(* ===== verification/ReplayPhases.v ===== *)
(** * The phases of a triage run

    An abstract specification of the order of events a replay may show, as an
    automaton with one state per phase, and the proof that the flag-based loop
    of [TriageReplayV1::validate] ([TriageSdk.replay_events]) accepts exactly
    the event sequences of the automaton. The claims about orderings are then
    proved on the automaton. *)
From Stdlib Require Import ZArith Lia Ascii String.
From stdpp Require Import base tactics option list list_numbers gmap sets strings.
From S2P Require Import Prelude RustStr TriageSdk.

Local Open Scope string_scope.
Local Open Scope list_scope.
Local Open Scope Z_scope.

(** ** The automaton *)

Inductive Phase :=
| NotStarted
| Started
| WithoutPacket (slots : list string)   (* attempts recorded although no packet was built *)
| Contributing (some : bool)            (* packet ready; [some] contributor ran *)
| EarlyDraft                            (* a finalizer drafted before reconciliation *)
| Reconciled (drafted : bool)           (* single reconciliation *)
| Preliminary (reviewed : bool)         (* contributor-only reconciliation *)
| FinalReconciled (drafted : bool)
| Validated (corrected : bool)
| Finished.

(** A role that never ran: no time, no text, no calls, and a fresh slot. *)
Definition idle_attempt (a : TriageRoleAttemptV1) (slots : list string) : bool :=
  is_ok (validate_pre_packet_attempt a slots).

Definition no_partial (e : TriageRunEventPayloadV2) : bool :=
  match e with
  | Failed _ None | TimedOut _ None | Cancelled _ None => true
  | _ => false
  end.

Definition is_cancelled (e : TriageRunEventPayloadV2) : bool :=
  match e with Cancelled _ _ => true | _ => false end.
(* ===== verification/CanonicalJson.v ===== *)
(** * Canonical JSON

    [canonicalize_json] of [crates/cd-triage-runtime/src/lib.rs]: object members
    are sorted by key at every depth before a request is fingerprinted. The
    theorem characterises it: two documents have the same canonical form
    exactly when they are the same up to the order of object members. *)
From Stdlib Require Import ZArith Lia Ascii String.
From stdpp Require Import base tactics option list list_numbers gmap sets sorting strings.
From S2P Require Import Prelude RustStr TriageSdk.

Local Open Scope string_scope.
Local Open Scope list_scope.

(** ** The function *)

(** [Map::insert] into an order-preserving map. *)
Fixpoint map_insert {A} (key : string) (value : A) (m : list (string * A)) : list (string * A) :=
  match m with
  | [] => [(key, value)]
  | (k, v) :: m =>
      if bool_decide (k = key) then (key, value) :: m else (k, v) :: map_insert key value m
  end.

(** [left.0.cmp(&right.0)]: keys compare by their bytes. *)
Definition key_le {A} (x y : string * A) : Prop := String.le x.1 y.1.
#[global] Instance key_le_dec {A} : RelDecision (@key_le A).
Proof. intros x y. unfold key_le. apply _. Defined.

Section canonical.
Context {N : Type}.
Implicit Types v w : Value N.

Fixpoint canonicalize_json (v : Value N) : Value N :=
  match v with
  | JArray vs => JArray (map canonicalize_json vs)
  | JObject fs =>
      let entries := map (λ kv, (kv.1, canonicalize_json kv.2)) fs in
      let sorted := merge_sort key_le entries in
      JObject (foldl (λ m kv, map_insert kv.1 kv.2 m) [] sorted)
  | scalar => scalar
  end.

(** A map has every key once, at every depth. *)
Fixpoint wf_value (v : Value N) : bool :=
  match v with
  | JArray vs => forallb wf_value vs
  | JObject fs => bool_decide (NoDup fs.*1) && forallb (λ kv, wf_value kv.2) fs
  | _ => true
  end.

(** ** Equality up to the order of members *)

Definition is_scalar (v : Value N) : bool :=
  match v with JArray _ | JObject _ => false | _ => true end.

Inductive json_equiv : Value N → Value N → Prop :=
| equiv_scalar v : is_scalar v = true → json_equiv v v
| equiv_array vs ws : Forall2 json_equiv vs ws → json_equiv (JArray vs) (JArray ws)
| equiv_object fs gs hs :
    Forall2 (λ x y, x.1 = y.1 ∧ json_equiv x.2 y.2) fs gs → gs ≡ₚ hs →
    json_equiv (JObject fs) (JObject hs).
#[global] Instance Value_equiv : Equiv (Value N) := json_equiv.

Lemma Value_nested_ind (P : Value N → Prop) :
  P JNull → (∀ b, P (JBool b)) → (∀ n, P (JNumber n)) → (∀ s, P (JString s)) →
  (∀ vs, Forall P vs → P (JArray vs)) →
  (∀ fs, Forall (λ kv, P kv.2) fs → P (JObject fs)) →
  ∀ v, P v.
Proof.
  intros Hnull Hbool Hnum Hstr Harr Hobj. fix IH 1. intros [|b|n|s|vs|fs]; [done..| |].
  - apply Harr. induction vs as [|v vs IHvs]; constructor; [apply IH|exact IHvs].
  - apply Hobj. induction fs as [|[k v] fs IHfs]; constructor; [apply IH|exact IHfs].
Qed.

(** ** It is an equivalence *)

Lemma json_equiv_refl v : v ≡ v.
Proof.
  induction v as [| | | |vs IH|fs IH] using Value_nested_ind; try (by constructor).
  - apply equiv_array. by apply Forall_Forall2_diag.
  - apply (equiv_object _ fs); [|done]. apply Forall_Forall2_diag.
    eapply Forall_impl; [exact IH|]. done.
Qed.

Lemma json_equiv_sym v w : v ≡ w → w ≡ v.
Proof.
  revert w. induction v as [| | | |vs IH|fs IH] using Value_nested_ind; intros w Hw;
    inversion Hw as [? Hs|? ws HF|? gs hs HF Hp]; subst; try (by constructor); try done.
  - apply equiv_array. rewrite Forall2_same_length_lookup in HF |- *.
    destruct HF as [Hl HF]. split; [done|]. rewrite Forall_lookup in IH.
    intros i y x Hy Hx. eapply (IH i x); [done|]. by apply (HF i).
  - assert (Forall2 (λ y x : string * Value N, y.1 = x.1 ∧ y.2 ≡ x.2) gs fs) as HF'.
    { rewrite Forall2_same_length_lookup in HF |- *. destruct HF as [Hl HF].
      split; [done|]. rewrite Forall_lookup in IH. intros i y x Hy Hx.
      destruct (HF i x y Hx Hy) as [? ?]. split; [done|]. by eapply (IH i x). }
    destruct (Permutation_Forall2 Hp HF') as (fs' & Hp' & HF'').
    by apply (equiv_object _ fs').
Qed.

Lemma json_equiv_trans u v w : u ≡ v → v ≡ w → u ≡ w.
Proof.
  revert v w. induction u as [| | | |vs IH|fs IH] using Value_nested_ind; intros v w Hv Hw;
    inversion Hv as [? Hs|? vs' HF|? gs hs HF Hp]; subst; try done.
  - inversion Hw as [? Hs|? ws HG|]; subst; [done|]. apply equiv_array.
    rewrite Forall2_same_length_lookup in HF, HG |- *. destruct HF as [Hl HF], HG as [Hl' HG].
    split; [congruence|]. rewrite Forall_lookup in IH. intros i x z Hx Hz.
    destruct (lookup_lt_is_Some_2 vs' i) as [y Hy].
    { rewrite <-Hl. by eapply lookup_lt_Some. }
    eapply (IH i x); [done|by apply (HF i x y)|by apply (HG i y z)].
  - inversion Hw as [? Hs| |? hs' ks HG Hq]; subst; [done|].
    destruct (Permutation_Forall2 (symmetry Hp) HG) as (gs' & Hp' & HG').
    apply (equiv_object _ gs'); [|by rewrite <-Hp'].
    rewrite Forall2_same_length_lookup in HF, HG' |- *. destruct HF as [Hl HF], HG' as [Hl' HG'].
    split; [congruence|]. rewrite Forall_lookup in IH. intros i x z Hx Hz.
    destruct (lookup_lt_is_Some_2 gs i) as [y Hy].
    { rewrite <-Hl. by eapply lookup_lt_Some. }
    destruct (HF i x y Hx Hy), (HG' i y z Hy Hz). split; [congruence|].
    by eapply (IH i x).
Qed.

#[global] Instance json_equivalence : Equivalence (≡@{Value N}).
Proof.
  split; [exact json_equiv_refl|exact json_equiv_sym|exact json_equiv_trans].
Qed.

(** ** Sorting members *)

#[local] Instance key_le_trans : Transitive (@key_le (Value N)).
Proof. intros x y z. unfold key_le. apply transitivity. Qed.
#[local] Instance key_le_total : Total (@key_le (Value N)).
Proof. intros x y. unfold key_le. apply total, _. Qed.

Implicit Types fs gs : list (string * Value N).

Lemma unique_keys_eq fs x y : NoDup fs.*1 → x ∈ fs → y ∈ fs → x.1 = y.1 → x = y.
Proof.
  intros Hnd [i Hi]%list_elem_of_lookup [j Hj]%list_elem_of_lookup Heq.
  assert (i = j) as ->; [|congruence].
  eapply (NoDup_lookup _ i j x.1); [done|..]; rewrite list_lookup_fmap.
  - by rewrite Hi.
  - by rewrite Hj, Heq.
Qed.

Lemma merge_sort_unique fs gs :
  fs ≡ₚ gs → NoDup fs.*1 → merge_sort key_le fs = merge_sort key_le gs.
Proof.
  intros Hp Hnd. apply (StronglySorted_unique_strong key_le).
  - intros x y. rewrite !merge_sort_Permutation, <-Hp. intros Hx Hy Hxy Hyx.
    apply (unique_keys_eq fs); [done..|]. by apply (anti_symm String.le).
  - apply StronglySorted_merge_sort; apply _.
  - apply StronglySorted_merge_sort; apply _.
  - by rewrite !merge_sort_Permutation.
Qed.

Lemma map_insert_fresh key (v : Value N) fs :
  key ∉ fs.*1 → map_insert key v fs = fs ++ [(key, v)].
Proof.
  induction fs as [|[k w] fs IH]; cbn; [done|]. intros Hn.
  rewrite bool_decide_eq_false_2 by set_solver. rewrite IH by set_solver. done.
Qed.

Lemma collect_members acc fs :
  NoDup (acc ++ fs).*1 → foldl (λ m kv, map_insert kv.1 kv.2 m) acc fs = acc ++ fs.
Proof.
  revert acc. induction fs as [|[k v] fs IH]; intros acc Hnd; cbn; [by rewrite app_nil_r|].
  rewrite fmap_app in Hnd. cbn in Hnd. rewrite map_insert_fresh.
  - rewrite IH; [by rewrite <-(assoc_L (++))|]. by rewrite !fmap_app, <-(assoc_L (++)).
  - apply NoDup_app in Hnd as (_ & Hn & _). intros Hk. apply (Hn k Hk). by left.
Qed.

Definition canonical_entry (kv : string * Value N) : string * Value N :=
  (kv.1, canonicalize_json kv.2).

Lemma canonical_entry_keys fs : (canonical_entry <$> fs).*1 = fs.*1.
Proof. rewrite <-list_fmap_compose. by apply list_fmap_ext. Qed.

Lemma canonicalize_object fs :
  NoDup fs.*1 →
  canonicalize_json (JObject fs) = JObject (merge_sort key_le (canonical_entry <$> fs)).
Proof.
  intros Hnd. cbn. f_equal. rewrite collect_members; [done|]. cbn.
  rewrite merge_sort_Permutation. change (NoDup (canonical_entry <$> fs).*1).
  by rewrite canonical_entry_keys.
Qed.

Lemma wf_object fs :
  wf_value (JObject fs) = true ↔ NoDup fs.*1 ∧ Forall (λ kv, wf_value kv.2 = true) fs.
Proof. cbn. by rewrite andb_true_iff, bool_decide_eq_true, forallb_Forall. Qed.

(** ** The two halves *)

Lemma canonicalize_equiv v : wf_value v = true → v ≡ canonicalize_json v.
Proof.
  induction v as [| | | |vs IH|fs IH] using Value_nested_ind; intros Hwf; try done.
  - cbn in *. apply forallb_Forall in Hwf. apply equiv_array. apply Forall2_fmap_r.
    apply Forall_Forall2_diag. rewrite Forall_forall in *. naive_solver.
  - apply wf_object in Hwf as [Hnd Hwf]. rewrite canonicalize_object by done.
    apply (equiv_object _ (canonical_entry <$> fs)); [|by rewrite merge_sort_Permutation].
    apply Forall2_fmap_r, Forall_Forall2_diag. rewrite Forall_forall in *.
    intros kv Hkv. split; [done|]. by apply IH, Hwf.
Qed.

Lemma equiv_canonicalize v w :
  v ≡ w → wf_value v = true → canonicalize_json v = canonicalize_json w.
Proof.
  revert w. induction v as [| | | |vs IH|fs IH] using Value_nested_ind; intros w Hw Hwf;
    inversion Hw as [? Hs|? ws HF|? gs hs HF Hp]; subst; try done.
  - cbn in *. apply forallb_Forall in Hwf. f_equal. apply fmap_eq_Forall2.
    rewrite Forall2_same_length_lookup in HF |- *. destruct HF as [Hl HF]. split; [done|].
    rewrite Forall_lookup in IH, Hwf. intros i x y Hx Hy.
    exact (IH i x Hx y (HF i x y Hx Hy) (Hwf i x Hx)).
  - apply wf_object in Hwf as [Hnd Hwf].
    assert (canonical_entry <$> fs = canonical_entry <$> gs) as He.
    { apply fmap_eq_Forall2.
      rewrite Forall2_same_length_lookup in HF |- *. destruct HF as [Hl HF]. split; [done|].
      rewrite Forall_lookup in IH, Hwf. intros i x y Hx Hy. destruct (HF i x y Hx Hy) as [Hk Hv].
      unfold canonical_entry. rewrite Hk. f_equal. exact (IH i x Hx y.2 Hv (Hwf i x Hx)). }
    assert (NoDup hs.*1) as Hnd'.
    { rewrite <-Hp, <-canonical_entry_keys, <-He. by rewrite canonical_entry_keys. }
    rewrite !canonicalize_object by done. f_equal. rewrite He.
    apply merge_sort_unique; [by rewrite Hp|]. by rewrite canonical_entry_keys, Hp.
Qed.

(** C37. Canonicalisation is a complete invariant: two documents have the same
    canonical form exactly when they are equal up to the order of object
    members at any depth. Array order stays significant, scalars stay as they
    are. *)
Theorem canonical_form_iff_equal_up_to_order v w :
  wf_value v = true → wf_value w = true →
  canonicalize_json v = canonicalize_json w ↔ v ≡ w.
Proof.
  intros Hv Hw. split; [|intros; by apply equiv_canonicalize].
  intros E. rewrite (canonicalize_equiv v Hv), E. symmetry. by apply canonicalize_equiv.
Qed.

(** The members of a canonical object are sorted at every depth. *)
Fixpoint sorted_value (v : Value N) : bool :=
  match v with
  | JArray vs => forallb sorted_value vs
  | JObject fs => bool_decide (Sorted key_le fs) && forallb (λ kv, sorted_value kv.2) fs
  | _ => true
  end.

(** The canonical form is sorted by key at every depth, and canonicalising
    it again changes nothing. *)
Theorem canonical_form_sorted_and_stable v :
  wf_value v = true →
  sorted_value (canonicalize_json v) = true ∧
  canonicalize_json (canonicalize_json v) = canonicalize_json v.
Proof.
  intros Hwf. split.
  - induction v as [| | | |vs IH|fs IH] using Value_nested_ind; try done.
    + cbn in *. rewrite forallb_Forall in *. apply Forall_fmap. rewrite Forall_forall in *.
      naive_solver.
    + apply wf_object in Hwf as [Hnd Hwf]. rewrite canonicalize_object by done. cbn.
      apply andb_true_iff. rewrite bool_decide_eq_true, forallb_Forall. split.
      * apply Sorted_merge_sort, _.
      * rewrite merge_sort_Permutation. apply Forall_fmap. rewrite Forall_forall in *.
        intros kv Hkv. cbn. by apply IH, Hwf.
  - symmetry. apply equiv_canonicalize; [|done]. by apply canonicalize_equiv.
Qed.
End canonical.

Definition demo_left : Value Z :=
  JObject [("b", JArray [JNumber 1%Z; JNull]); ("a", JObject [("y", JBool true); ("x", JString "s")])].
Definition demo_right : Value Z :=
  JObject [("a", JObject [("x", JString "s"); ("y", JBool true)]); ("b", JArray [JNumber 1%Z; JNull])].

Lemma canonical_form_iff_equal_up_to_order_witness : demo_left ≡ demo_right.
Proof.
  apply (canonical_form_iff_equal_up_to_order demo_left demo_right); vm_compute; reflexivity.
Defined.

Lemma canonical_form_sorted_and_stable_witness :
  sorted_value (canonicalize_json demo_left) = true.
Proof. apply canonical_form_sorted_and_stable. vm_compute. reflexivity. Defined.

### What is needed
In the material above, find each line containing the word "entries" and copy it.

### Completed task
      let entries := map (λ kv, (kv.1, canonicalize_json kv.2)) fs in
      let sorted := merge_sort key_le entries in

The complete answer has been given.